First, in this natural unit system, all quantities in natural units are dimensionless (see e.g., this comment). The procedure below also works for natural unit systems in which some quantities are not dimensionless. See, e.g., the resource at the end of this post for the common case where all units are expressed in powers of $\mathrm{GeV}$.
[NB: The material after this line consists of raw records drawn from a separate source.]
(* ===== verification/WrapperLemmas.v ===== *)
(** * Interrupt entries and exits on the list machine *)

From S2P Require Export Wrappers.

#[local] Open Scope Z_scope.

(** ** Words of a core that is in order *)

Lemma word_lor a b : word_ok a -> word_ok b -> word_ok (Z.lor a b).
Proof.
  unfold word_ok. intros Ha Hb. rewrite <- (Z.mod_small a (2 ^ 32)), <- (Z.mod_small b (2 ^ 32)) by done.
  rewrite <- !Z.land_ones, <- Z.land_lor_distr_l, Z.land_ones by lia. by apply Z.mod_pos_bound.
Qed.

Lemma flags_image_word c : core_ok c -> word_ok (flags_image c).
Proof. intros H. apply word_lor; [apply H|]. unfold word_ok. by destruct (interrupts _). Qed.

(** What is pushed of the flags is what is popped. *)
Lemma load_flags_image c c' :
  core_ok c ->
  load_flags (flags_image c) c'
  = with_flags (c_flags c) (with_mach (set_interrupts (interrupts (c_mach c)) (c_mach c')) c').
Proof.
  intros H. pose proof (ok_if _ H) as H9. unfold load_flags, flags_image. f_equal.
  - apply Z.bits_inj'. intros n Hn. rewrite Z.ldiff_spec, Z.lor_spec.
    destruct (decide (n = 9)) as [->|Hne]; [by rewrite H9, andb_false_r|].
    change 512 with (2 ^ 9). rewrite Z.pow2_bits_false by lia. cbn [negb]. rewrite andb_true_r.
    destruct (interrupts _); [by rewrite Z.pow2_bits_false, orb_false_r by lia|].
    by rewrite Z.bits_0, orb_false_r.
  - f_equal. f_equal. rewrite Z.lor_spec, H9. by destruct (interrupts _).
Qed.

Lemma u16_u32 x : u16 (u32 x) = u16 x.
Proof. unfold u16, u32. lia. Qed.
Lemma u16_small x : 0 <= x < 65536 -> u16 x = x.
Proof. unfold u16. lia. Qed.

Lemma sim_push_word lo top c v l w :
  sim lo top c v l -> lo + 4 <= vesp top l -> word_ok w ->
  exists c', push w c = Ok c' /\ sim lo top c' v (w :: l).
Proof.
  intros H Hr Hw. destruct (sim_push _ _ _ _ _ w H Hr) as (c' & E & H').
  rewrite u32_small in H' by done. by exists c'.
Qed.

(** ** Delivery *)

(** The stack an interrupt uses, and what the processor leaves on it. *)
Definition ring0 (c : core) : bool := Z.land (c_cs c) 3 =? 0.

Definition frame_on_stack (c : core) : list Z :=
  [c_eip c; c_cs c; flags_image c] ++ (if ring0 c then [] else [esp c; c_ss c]).

(** Interrupts of [c] use the memory from [lo] up to [top]. *)
Record stack_for (c : core) (lo top : Z) : Prop := {
  st_top : if ring0 c then top = esp c
           else tss (gdt_st (c_mach c)) !! tss_esp0 = Some top /\
                tss (gdt_st (c_mach c)) !! tss_ss0 = Some 16;
  st_ring : ring0 c = false -> Z.land (c_cs c) 3 = 3;
  st_low : KERNEL_BASE <= lo;
  st_room : lo + 160 <= top;
  st_high : top + 20 < 4294967296 }.

(** The core when the entry point is reached, but for the stack. *)
Definition delivered (c : core) (entry : Z) : core :=
  with_code 8 entry (with_flags (Z.ldiff (c_flags c) 213248)
    (with_mach (set_interrupts false (c_mach c))
      (if ring0 c then c else with_ss 16 c))).

Lemma deliver_sim c lo top vector entry ecode :
  core_ok c -> stack_for c lo top -> gate_at (c_mach c) vector = interrupt_gate entry ->
  exists c1, deliver vector ecode c = Ok c1 /\ c_eip c1 = entry /\
    sim lo top c1 (delivered c entry)
      ((if ecode is Some e then [u32 e] else []) ++ frame_on_stack c).
Proof.
  intros Hok Hst Hg. unfold deliver. rewrite Hg. cbn [interrupt_gate gate_present negb gate_selector gate_offset].
  set (v := if ring0 c then c else with_ss 16 c).
  destruct Hst as [Ht Hr Hl Hm Hh].
  pose proof Hok as [Hgen _ Hss Hcs Heip _ _]. pose proof (flags_image_word _ Hok) as Hf.
  assert (word_ok (esp c) /\ word_ok (c_cs c) /\ word_ok (c_ss c)) as (Hesp & Hcs' & Hss').
  { split; [|unfold word_ok; lia]. pose proof (ok_reg _ ESP Hok) as E. unfold esp, word_ok.
    cbn [get_reg] in E. rewrite <- E. apply u32_range. }
  set (l0 := if ring0 c then [] else [esp c; c_ss c]).
  assert (exists c0, (if Z.land (c_cs c) 3 =? 0 then mret c else switch_stack c) = Ok c0 /\
    sim lo top c0 v l0) as (c0 & -> & H0).
  { unfold ring0 in *. subst v l0. destruct (Z.land (c_cs c) 3 =? 0).
    - exists c. split; [done|]. apply (sim_start lo top c 0); lia.
    - destruct Ht as [Ht Hss0]. unfold switch_stack. rewrite Ht, Hss0.
      assert (sim lo top (put_reg ESP top (with_ss 16 c)) (with_ss 16 c) []) as Hs.
      { split; try done; try (unfold vesp; cbn [length]; lia). unfold vesp. cbn.
        rewrite set_phys_id, Z.sub_0_r. by destruct c as [[]]. }
      destruct (sim_push_word _ _ _ _ _ (c_ss c) Hs) as (c1 & E1 & H1);
        [unfold vesp; cbn; lia|done|].
      destruct (sim_push_word _ _ _ _ _ (esp c) H1) as (c2 & E2 & H2);
        [unfold vesp; cbn; lia|done|].
      exists c2. by rewrite (bind_ok _ _ _ E1). }
  assert (Z.of_nat (length l0) <= 2) as Hlen by (subst l0; by destruct (ring0 c)).
  unfold vesp in *. bnd.
  destruct (sim_push_word _ _ _ _ _ (flags_image c) H0) as (c1 & -> & H1);
    [unfold vesp; lia|done|]. bnd.
  destruct (sim_push_word _ _ _ _ _ (c_cs c) H1) as (c2 & -> & H2);
    [unfold vesp; cbn [length]; lia|done|]. bnd.
  destruct (sim_push_word _ _ _ _ _ (c_eip c) H2) as (c3 & -> & H3);
    [unfold vesp; cbn [length]; lia|done|]. bnd.
  assert (exists c4, (match ecode with Some e => push e c3 | None => mret c3 end) = Ok c4 /\
    sim lo top c4 v ((if ecode is Some e then [u32 e] else []) ++ frame_on_stack c))
    as (c4 & -> & H4).
  { destruct ecode as [e|]; [|by exists c3].
    destruct (sim_push _ _ _ _ _ e H3) as (c4 & E4 & H4); [unfold vesp; cbn [length]; lia|].
    by exists c4. }
  bnd. eexists. split; [done|]. split; [done|].
  eapply sim_with; [exact H4| |done|by subst v; destruct (ring0 c)].
  rewrite (sim_eta _ _ _ _ _ H4) at 1 2. subst v. unfold delivered.
  by destruct (ring0 c), c as [[]].
Qed.

(** ** The call of a handler *)

(** The arguments a handler finds in the words above its return address. *)
Definition handler_args (ecode_arg : bool) (w : list Z)
    : seg_register_set * gen_register_set * Z * interrupt_frame :=
  (seg_of_words (take 4 w), gen_of_words (take 8 (drop 4 w)),
   if ecode_arg then nth 12 w 0 else 0,
   frame_of_words (take 5 (drop (if ecode_arg then 13 else 12) w))).

Definition apply_handler (body : c_handler)
    (a : seg_register_set * gen_register_set * Z * interrupt_frame) (m : machine) :=
  let '(seg, gen, ecode, frame) := a in body seg gen ecode frame m.

(** A handler that returns keeps the stack of its caller. *)
Definition keeps (lo top : Z) (m m' : machine) : Prop :=
  forall b, lo <= b < top -> view m' b = view m b.

Lemma nth_take_drop k (w : list Z) : nth 0 (take 1 (drop k w)) 0 = nth k w 0.
Proof. revert w; induction k as [|k IH]; intros [|x w]; cbn; done || apply IH. Qed.

Lemma call_sim body ecode_arg ret junk c lo top v l :
  sim lo top c v l -> lo + 4 <= vesp top l -> top + 20 < 4294967296 -> (13 <= length l)%nat ->
  let w := l ++ vldws 5 (view (c_mach v)) top in
  let r m := apply_handler body (handler_args ecode_arg w) m in
  exists c1, sim lo top c1 v (u32 ret :: l) /\
    (forall m ctx, r (c_mach c1) = Ok (m, Some ctx) ->
       call_handler body ecode_arg ret junk c = Ok (inr (m, ctx))) /\
    (forall m, r (c_mach c1) = Ok (m, None) -> keeps lo top (c_mach c1) m ->
       exists c2, call_handler body ecode_arg ret junk c = Ok (inl c2) /\
         sim lo top c2 (clobber junk (with_mach m v)) l) /\
    (r (c_mach c1) = Diverge -> call_handler body ecode_arg ret junk c = Diverge).
Proof.
  intros H Hr Ht Hl w r. destruct (sim_push _ _ _ _ _ ret H Hr) as (c1 & E & H1).
  exists c1. split; [exact H1|].
  assert (forall k n, (0 < n)%nat -> (k + n <= length l + 6)%nat ->
    ldws n (c_mach c1) (u32 (esp c1 + 4 * Z.of_nat k)) = Ok (take n (drop k (u32 ret :: w)))) as Hw.
  { intros k n Hn Hk. by rewrite (sim_ldws _ _ _ _ _ k n 5 H1) by (cbn [length]; lia). }
  assert (call_handler body ecode_arg ret junk c =
    '(m, o) ← r (c_mach c1);
    match o with
    | Some ctx => mret (inr (m, ctx))
    | None => '(_, c) ← pop (with_mach m c1); mret (inl (clobber junk c))
    end) as ->.
  { unfold call_handler. rewrite E. bnd.
    change (4 * 1) with (4 * Z.of_nat 1). change (4 * 5) with (4 * Z.of_nat 5).
    change (4 * 13) with (4 * Z.of_nat 13).
    rewrite (Hw 1%nat 4%nat) by lia. bnd. rewrite (Hw 5%nat 8%nat) by lia. bnd.
    change (4 * (if ecode_arg then 14 else 13)) with
      (4 * (if ecode_arg then Z.of_nat 14 else Z.of_nat 13)).
    unfold r, apply_handler, handler_args. destruct ecode_arg.
    - rewrite (Hw 13%nat 1%nat) by lia. bnd. rewrite (Hw 14%nat 5%nat) by lia. bnd.
      rewrite (nth_take_drop 13 (u32 ret :: w)). done.
    - bnd. rewrite (Hw 13%nat 5%nat) by lia. bnd. done. }
  split; [|split].
  - intros m ctx E1. by rewrite (bind_ok _ _ _ E1).
  - intros m E1 Hk. rewrite (bind_ok _ _ _ E1). cbv beta iota.
    assert (sim lo top (with_mach m c1) (with_mach m v) (u32 ret :: l)) as H2.
    { destruct H1 as [H1a H1b H1c H1d H1e H1f H1g]. split; try done.
      - rewrite H1a. cbn. by rewrite set_phys_id.
      - etrans; [|exact H1e]. apply vldws_ext. intros b Hb. apply Hk.
        unfold vesp in *. lia. }
    destruct (sim_pop _ _ _ _ _ _ H2) as [-> H3]. bnd. eexists. split; [done|].
    eapply (sim_with _ _ _ _ _ m); [exact H3| |by destruct junk as [[[? ?] ?] ?]|done].
    destruct junk as [[[? ?] ?] ?]. rewrite (sim_eta _ _ _ _ _ H3) at 1. by destruct v as [[]].
  - intros E1. by rewrite E1.
Qed.

(** ** Wrappers *)

Lemma vsteps_app B top code1 code2 s :
  vsteps B top (code1 ++ code2) s = s ← vsteps B top code1 s; vsteps B top code2 s.
Proof.
  revert s; induction code1 as [|i code1 IH]; intros s; [done|]. cbn [app vsteps].
  destruct (vstep B top i s) as [s1|]; [|done]. cbn [mbind option_bind]. apply IH.
Qed.

(** A wrapper: straight-line code, the call, straight-line code, [iret]. *)
Lemma wrapper_sim B body ecode_arg ret junk start fin c lo top v l v1 l1 :
  bus_ok B -> sim lo top c v l -> lo + 4 * Z.of_nat (length start) <= vesp top l ->
  vsteps B top start (v, l) = Some (v1, l1) ->
  lo + 4 + 4 * Z.of_nat (length fin) <= vesp top l1 -> top + 20 < 4294967296 ->
  (13 <= length l1)%nat ->
  let code := start ++ [Call] ++ fin ++ [Iret] in
  let callee := call_handler body ecode_arg ret junk in
  let r m := apply_handler body
    (handler_args ecode_arg (l1 ++ vldws 5 (view (c_mach v1)) top)) m in
  exists c1, sim lo top c1 v1 (u32 ret :: l1) /\
    (forall m ctx, r (c_mach c1) = Ok (m, Some ctx) -> run B callee code c = Ok (Left m ctx)) /\
    (forall m v2 l2, r (c_mach c1) = Ok (m, None) -> keeps lo top (c_mach c1) m ->
       vsteps B top fin (clobber junk (with_mach m v1), l1) = Some (v2, l2) ->
       exists c2, run B callee code c = (c ← iret c2; mret (Resumed c)) /\ sim lo top c2 v2 l2) /\
    (r (c_mach c1) = Diverge -> run B callee code c = Diverge).
Proof.
  intros HB H Hr Hs Hr1 Ht Hl code callee r.
  destruct (vsteps_sim lo top B callee start ([Call] ++ fin ++ [Iret])
    (Datatypes.S (length fin + 1)) c v l v1 l1 HB H Hr Hs) as (c0 & E & H0).
  assert (run B callee code c =
    exec B callee (Datatypes.S (length fin + 1)) ([Call] ++ fin ++ [Iret]) c0) as ->.
  { unfold run, code. rewrite <- E. f_equal. rewrite !length_app. cbn [length]. lia. }
  destruct (call_sim body ecode_arg ret junk c0 lo top v1 l1 H0) as (c1 & H1 & Hsw & Hret & Hdiv);
    [lia|done|done|].
  exists c1. split; [exact H1|]. cbn [app exec]. split; [|split].
  - intros m ctx E1. unfold callee. rewrite (bind_ok _ _ _ (Hsw _ _ E1)). done.
  - intros m v2 l2 E1 Hk Hf. destruct (Hret _ E1 Hk) as (c2 & E2 & H2).
    unfold callee at 1. rewrite (bind_ok _ _ _ E2). cbv beta iota.
    destruct (vsteps_sim lo top B callee fin [Iret] 1 c2 _ l1 v2 l2 HB H2) as (c3 & E3 & H3);
      [lia|done|].
    exists c3. split; [exact E3|done].
  - intros E1. unfold callee. by rewrite (Hdiv E1).
Qed.

(** The registers a wrapper saves, and the core it calls from. *)
Definition pushed_words (c : core) : list Z :=
  words_of_seg (c_seg c) ++
  (let g := c_gen c in [g_edi g; g_esi g; g_ebp g; g_ebx g; g_edx g; g_ecx g; g_eax g]).

Definition kernel_core (c : core) : core :=
  with_seg {| s_ds := 16; s_es := 16; s_fs := 16; s_gs := 16 |}
    (put_reg EAX (low_bits 16 16 (g_eax (c_gen c))) c).

(** The registers of [c] put back in [v]. *)
Definition restored (c v : core) : core :=
  with_seg (c_seg c)
    (with_gen (let g := c_gen c in
      {| g_edi := g_edi g; g_esi := g_esi g; g_ebp := g_ebp g; g_ebx := g_ebx g;
         g_edx := g_edx g; g_ecx := g_ecx g; g_eax := g_eax g; g_esp := esp v |}) v).

Definition regs_in_order (c : core) : Prop :=
  Forall word_ok (words_of_gen (c_gen c)) /\
  Forall (fun s => 0 <= s < 65536) (words_of_seg (c_seg c)).

Lemma isr_start B top v l :
  regs_in_order v -> vsteps B top START_ISR (v, l) = Some (kernel_core v, pushed_words v ++ l).
Proof.
  intros [Hg Hs]. unfold words_of_gen in Hg. unfold words_of_seg in Hs.
  repeat (apply Forall_cons in Hg as [? Hg]). repeat (apply Forall_cons in Hs as [? Hs]).
  unfold word_ok in *. assert (forall w, u16 (low_bits 16 16 w) = 16) as E16
    by (intros w; unfold u16, low_bits; lia).
  destruct v as [[] []]. cbn in *. rewrite !E16.
  unfold kernel_core, pushed_words, put_reg. cbn. do 2 f_equal.
  by rewrite !u32_small by lia.
Qed.

Lemma isr_end B top c v l :
  regs_in_order c ->
  vsteps B top (pop_seg ++ pop_gen) (v, pushed_words c ++ l) = Some (restored c v, l).
Proof.
  intros [_ Hs]. unfold words_of_seg in Hs. repeat (apply Forall_cons in Hs as [? Hs]).
  destruct c as [[] []], v as [[] []]. cbn in *. unfold put_reg, restored. cbn. do 3 f_equal.
  by rewrite !u16_small.
Qed.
To find the conversion factors between these systems, start with: $$ \begin{equation} \mathrm{kg}^a \mathrm{m}^b \mathrm{s}^c = [c]^\alpha [\hbar]^\beta [G]^\gamma. \end{equation} $$
Now, substitute in the corresponding units for the defining constants and simplify: $$ \begin{align} \mathrm{kg}^a \mathrm{m}^b \mathrm{s}^c &= \left(\mathrm{m} \mathrm{s}^{-1}\right)^\alpha \left(\mathrm{kg} \mathrm{m}^2 \mathrm{s}^{-1}\right)^\beta \left(\mathrm{kg}^{-1} \mathrm{m}^3 \mathrm{s}^{-2}\right)^\gamma,\\ &= \mathrm{kg}^{\beta-\gamma} \mathrm{m}^{\alpha+2\beta+3\gamma} \mathrm{s}^{-\alpha-\beta-2\gamma}. \end{align} $$
So, $$ \begin{align} a &= \beta - \gamma,\\ b &= \alpha + 2\beta + 3\gamma,\\ c &= -\alpha - \beta - 2\gamma. \end{align} $$
Or, rearranged to solve for Greek indices in terms of Latin ones: $$ \begin{align} \alpha &= \frac{1}{2} a - \frac{3}{2} b - \frac{5}{2} c,\\ \beta &= \frac{1}{2} a + \frac{1}{2} b + \frac{1}{2} c,\\ \gamma &= -\frac{1}{2} a + \frac{1}{2} b + \frac{1}{2} c. \end{align} $$
Applying this to a number of different quantities, we get: $$ \begin{array}{l l l l l} \text{Quantity} & \text{SI Unit} & \text{Factor} & \text{Conversion} \\ \text{mass} & \mathrm{kg} & c^{1/2} \hbar^{1/2} G^{-1/2} & 2.1764\times 10^{-8}\,\mathrm{kg}\\ \text{length} & \mathrm{m} & c^{-3/2} \hbar^{1/2} G^{1/2} & 1.6163\times 10^{-35}\,\mathrm{m}\\ \text{time} & \mathrm{s} & c^{-5/2} \hbar^{1/2} G^{1/2} & 5.3912\times 10^{-44}\,\mathrm{s}\\ \text{energy} & \mathrm{kg}\, \mathrm{m}^2\, \mathrm{s}^{-2} & c^{5/2} \hbar^{1/2} G^{-1/2} & 1.9561\times 10^9\,\mathrm{J}\\ \text{momentum} & \mathrm{kg}\, \mathrm{m}\, \mathrm{s}^{-1} & c^{3/2} \hbar^{1/2} G^{-1/2} & 6.5248\times 10^0\,\mathrm{kg}\,\mathrm{m}\,\mathrm{s}^{-1}\\ \text{velocity} & \mathrm{m}\, \mathrm{s}^{-1} & c & 2.9979\times 10^8\,\mathrm{m}\,\mathrm{s}^{-1}\\ \text{angular momentum} & \mathrm{kg}\, \mathrm{m}^2\, \mathrm{s}^{-1} & \hbar & 1.0546\times 10^{-34}\,\mathrm{J}\, \mathrm{s}\\ \text{force} & \mathrm{kg}\, \mathrm{m}\, \mathrm{s}^{-2} & c^4 G^{-1} & 1.2103\times 10^{44}\,\mathrm{N}\\ \end{array} $$
To convert from a quantity in natural units to one in SI units, we multiply by the value in the "Factor" column. Obviously, then, to go from SI units to natural units we divide by this factor. The "Conversion" column gives the value of this factor in SI units.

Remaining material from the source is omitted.